YOUR ASSIGNMENT: Reproduce exactly, and only, the lines running from the start of the entries below to the line containing "rewrite (resolveIdentifier_named _ _ _ _ _ Hn), Hvs.".
START THE RECORDS
(** C7, as the code has it.  When the identifier is known to the opcode map
    and the name has at least one registered version, resolving the latest
    version succeeds with the definition stored under the largest version
    key, and reports that key both as version and as latest version.  The
    key is read off the registry of the call: once a higher version has
    been stored, the same call answers with it. *)
Theorem resolveIdentifier_latest (p : TeraProtocol) (identifier : Identifier)
  (n : string) (c : Z) (vs : gmap Z Definition_) (k : Z) (d0 : Definition_) :
  names p identifier n c ->
  messages p !! n = Some vs ->
  vs !! k = Some d0 ->
  (exists l d,
      is_max_key vs l /\ vs !! l = Some d
      /\ resolveIdentifier p identifier Latest
         = Ok (mkResolvedIdentifier n c (Some (Js.Num l)) (Some (Js.Num l)) d))
  /\ (forall l' d',
        (forall j, is_Some (vs !! j) -> j < l') ->
        resolveIdentifier
          (set_messages (<[n := <[l' := d']> vs]> (messages p)) p)
          identifier Latest
        = Ok (mkResolvedIdentifier n c (Some (Js.Num l')) (Some (Js.Num l')) d')).
Proof.
  intros Hn Hvs Hk. split.
  - destruct (max_key_exists _ _ _ Hk) as [l Hl].
    destruct (proj1 Hl) as [d Hd]. exists l, d. split; [exact Hl|].
    split; [exact Hd|].
    rewrite (resolveIdentifier_named _ _ _ _ _ Hn), Hvs. simpl.
    rewrite (latest_of_max_key _ _ Hl). simpl. rewrite Hd. reflexivity.
  - intros l' d' Hall.
    assert (Hn' : names (set_messages (<[n := <[l' := d']> vs]> (messages p)) p)
                    identifier n c) by exact Hn.
    rewrite (resolveIdentifier_named _ _ _ _ _ Hn'). simpl.
    rewrite lookup_insert_eq. simpl.
    assert (Hl' : is_max_key (<[l' := d']> vs) l').
    { split; [rewrite lookup_insert_eq; eauto|].
      intros j Hj. destruct (decide (l' = j)) as [->|Hne]; [lia|].
      rewrite lookup_insert_ne in Hj by exact Hne.
      specialize (Hall j Hj). lia. }
    rewrite (latest_of_max_key _ _ Hl'). simpl.
    rewrite lookup_insert_eq. reflexivity.
Qed.
(** * CodeCaddy: the book-collection store

    A shallow embedding of the state-management core of the CodeCaddy
    application: the reducer of [BookCollectionContext.tsx] with its derived
    arrays, the mapping adapter of [bookMappers.ts], the search orchestration
    ([searchBooks]) and the localStorage codec ([loadInitialState] and the
    save effect), followed by the properties the specification states about
    them.

    JavaScript strings are sequences of UTF-16 code units; a code unit is a
    number of [N].  Values that come out of [JSON.parse] are untyped, so the
    loader works on [jsval]; the reducer works on the records that the
    TypeScript interface [Book] describes. *)

From Stdlib Require Import List NArith ZArith PeanoNat Bool Lia.
From Stdlib Require Ascii String.
Import ListNotations.
Import String.StringSyntax.
Local Open Scope string_scope.
Local Open Scope list_scope.
Local Open Scope nat_scope.

Set Implicit Arguments.

(* ================================================================= *)
(** ** JavaScript strings *)

Definition jsstring : Type := list N.

(** A source literal, one code unit per character. *)
Definition str (s : String.string) : jsstring :=
  map Ascii.N_of_ascii (String.list_ascii_of_string s).

Fixpoint jsstring_eqb (a b : jsstring) : bool :=
  match a, b with
  | [], [] => true
  | x :: a', y :: b' => N.eqb x y && jsstring_eqb a' b'
  | _, _ => false
  end.

(** [Array.prototype.join] on an array of strings. *)
Fixpoint join (sep : jsstring) (parts : list jsstring) : jsstring :=
  match parts with
  | [] => []
  | [p] => p
  | p :: rest => p ++ sep ++ join sep rest
  end.

(** ECMAScript WhiteSpace and LineTerminator code points, the ones
    [String.prototype.trim] strips; all of them are single code units. *)
Definition is_js_whitespace (c : N) : bool :=
  (N.eqb c 9 || N.eqb c 10 || N.eqb c 11 || N.eqb c 12 || N.eqb c 13
   || N.eqb c 32 || N.eqb c 160 || N.eqb c 5760
   || (N.leb 8192 c && N.leb c 8202)
   || N.eqb c 8232 || N.eqb c 8233 || N.eqb c 8239 || N.eqb c 8287
   || N.eqb c 12288 || N.eqb c 65279)%N.

Fixpoint trimStart (s : jsstring) : jsstring :=
  match s with
  | [] => []
  | c :: rest => if is_js_whitespace c then trimStart rest else s
  end.

Definition trimEnd (s : jsstring) : jsstring := rev (trimStart (rev s)).

Definition trim (s : jsstring) : jsstring := trimEnd (trimStart s).

(** Truthiness of a string: only the empty string is falsy. *)
Definition truthy (s : jsstring) : bool :=
  match s with [] => false | _ :: _ => true end.

(* ================================================================= *)
(** ** The data model ([shared/types.ts]) *)

Inductive BookStatus : Type :=
| want_to_read
| currently_reading
| have_read.

Definition BookStatus_eqb (a b : BookStatus) : bool :=
  match a, b with
  | want_to_read, want_to_read => true
  | currently_reading, currently_reading => true
  | have_read, have_read => true
  | _, _ => false
  end.

Record Book : Type := mkBook {
  id : jsstring;
  title : jsstring;
  author : jsstring;
  publishedDate : jsstring;
  description : jsstring;
  thumbnail : jsstring;
  status : BookStatus
}.

(** [BookCollectionState]; [B] is the type of the array elements: [Book] for
    the states the reducer handles, [jsval] for what the loader builds from
    untyped storage contents. *)
Record BookCollectionState (B : Type) : Type := mkState {
  books : list B;
  searchResults : list B;
  isLoading : bool;
  error : option jsstring;
  currentlyReading : list B;
  wantToRead : list B;
  haveRead : list B
}.

Arguments mkState {B}.
Arguments books {B}.
Arguments searchResults {B}.
Arguments isLoading {B}.
Arguments error {B}.
Arguments currentlyReading {B}.
Arguments wantToRead {B}.
Arguments haveRead {B}.

(* ================================================================= *)
(** ** The reducer ([contexts/BookCollectionContext.tsx]) *)

Record DerivedArrays (B : Type) : Type := mkDerived {
  d_currentlyReading : list B;
  d_wantToRead : list B;
  d_haveRead : list B
}.

Arguments mkDerived {B}.
Arguments d_currentlyReading {B}.
Arguments d_wantToRead {B}.
Arguments d_haveRead {B}.

Definition computeDerivedArrays (bs : list Book) : DerivedArrays Book :=
  {| d_currentlyReading :=
       filter (fun b => BookStatus_eqb (status b) currently_reading) bs;
     d_wantToRead :=
       filter (fun b => BookStatus_eqb (status b) want_to_read) bs;
     d_haveRead :=
       filter (fun b => BookStatus_eqb (status b) have_read) bs |}.

Definition initialState {B : Type} : BookCollectionState B :=
  {| books := [];
     searchResults := [];
     isLoading := false;
     error := None;
     currentlyReading := [];
     wantToRead := [];
     haveRead := [] |}.

Inductive Action : Type :=
| ADD_BOOK (payload : Book)
| REMOVE_BOOK (payload : jsstring)
| UPDATE_BOOK_STATUS (payload_id : jsstring) (payload_status : BookStatus)
| SET_SEARCH_RESULTS (payload : list Book)
| SET_LOADING (payload : bool)
| SET_ERROR (payload : option jsstring)
| CLEAR_SEARCH
| LOAD_FROM_STORAGE (payload : list Book).

(** [{ ...state, books: updatedBooks, ...computeDerivedArrays(updatedBooks) }] *)
Definition with_books (state : BookCollectionState Book)
    (updatedBooks : list Book) : BookCollectionState Book :=
  let d := computeDerivedArrays updatedBooks in
  {| books := updatedBooks;
     searchResults := searchResults state;
     isLoading := isLoading state;
     error := error state;
     currentlyReading := d_currentlyReading d;
     wantToRead := d_wantToRead d;
     haveRead := d_haveRead d |}.

(** [{ ...book, status }] *)
Definition set_status (book : Book) (s : BookStatus) : Book :=
  {| id := id book;
     title := title book;
     author := author book;
     publishedDate := publishedDate book;
     description := description book;
     thumbnail := thumbnail book;
     status := s |}.
Lemma trichotomy (a b : string) : lt a b = true \/ a = b \/ lt b a = true.
Proof.
  unfold lt, String.ltb. rewrite (String.compare_antisym b a).
  destruct (String.compare a b) eqn:E; simpl; auto.
  right; left. now apply String.compare_eq_iff.
Qed.

Lemma le_lt (a b : string) : le a b = negb (lt b a).
Proof.
  unfold le, lt, String.leb, String.ltb. rewrite (String.compare_antisym b a).
  now destruct (String.compare a b).
Qed.

Lemma lt_empty_r (a : string) : lt a "" = false.
Proof. now destruct a. Qed.

Lemma lt_empty_l (a : string) : a <> "" -> lt "" a = true.
Proof. destruct a; [congruence | reflexivity]. Qed.

Lemma lt_neq (a b : string) : lt a b = true -> a <> b.
Proof. intros H ->. now rewrite lt_irrefl in H. Qed.

End KeyFacts.

(** ** doSync enqueues the source records absent from the destination *)

Section DiffFacts.

Import KeyFacts.

Lemma sorted_tail (a : Object) (l : list Object) :
  strictly_sorted (a :: l) = true -> strictly_sorted l = true.
Proof.
  simpl. destruct l as [|b l]; [reflexivity|].
  intros H. now apply andb_true_iff in H.
Qed.

Lemma sorted_above (a : Object) (l : list Object) :
  strictly_sorted (a :: l) = true ->
  forall x, In x l -> Keys.lt (Key a) (Key x) = true.
Proof.
  revert a. induction l as [|b l IH]; intros a Hs x Hin; [destruct Hin|].
  simpl in Hs. apply andb_true_iff in Hs as [Hab Hl].
  destruct Hin as [<-|Hin]; [exact Hab|].
  apply lt_trans with (Key b); [exact Hab|].
  now apply IH.
Qed.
END THE RECORDS
RESULT:
(** C7, as the code has it.  When the identifier is known to the opcode map
    and the name has at least one registered version, resolving the latest
    version succeeds with the definition stored under the largest version
    key, and reports that key both as version and as latest version.  The
    key is read off the registry of the call: once a higher version has
    been stored, the same call answers with it. *)
Theorem resolveIdentifier_latest (p : TeraProtocol) (identifier : Identifier)
  (n : string) (c : Z) (vs : gmap Z Definition_) (k : Z) (d0 : Definition_) :
  names p identifier n c ->
  messages p !! n = Some vs ->
  vs !! k = Some d0 ->
  (exists l d,
      is_max_key vs l /\ vs !! l = Some d
      /\ resolveIdentifier p identifier Latest
         = Ok (mkResolvedIdentifier n c (Some (Js.Num l)) (Some (Js.Num l)) d))
  /\ (forall l' d',
        (forall j, is_Some (vs !! j) -> j < l') ->
        resolveIdentifier
          (set_messages (<[n := <[l' := d']> vs]> (messages p)) p)
          identifier Latest
        = Ok (mkResolvedIdentifier n c (Some (Js.Num l')) (Some (Js.Num l')) d')).
Proof.
  intros Hn Hvs Hk. split.
  - destruct (max_key_exists _ _ _ Hk) as [l Hl].
    destruct (proj1 Hl) as [d Hd]. exists l, d. split; [exact Hl|].
    split; [exact Hd|].
    rewrite (resolveIdentifier_named _ _ _ _ _ Hn), Hvs. simpl.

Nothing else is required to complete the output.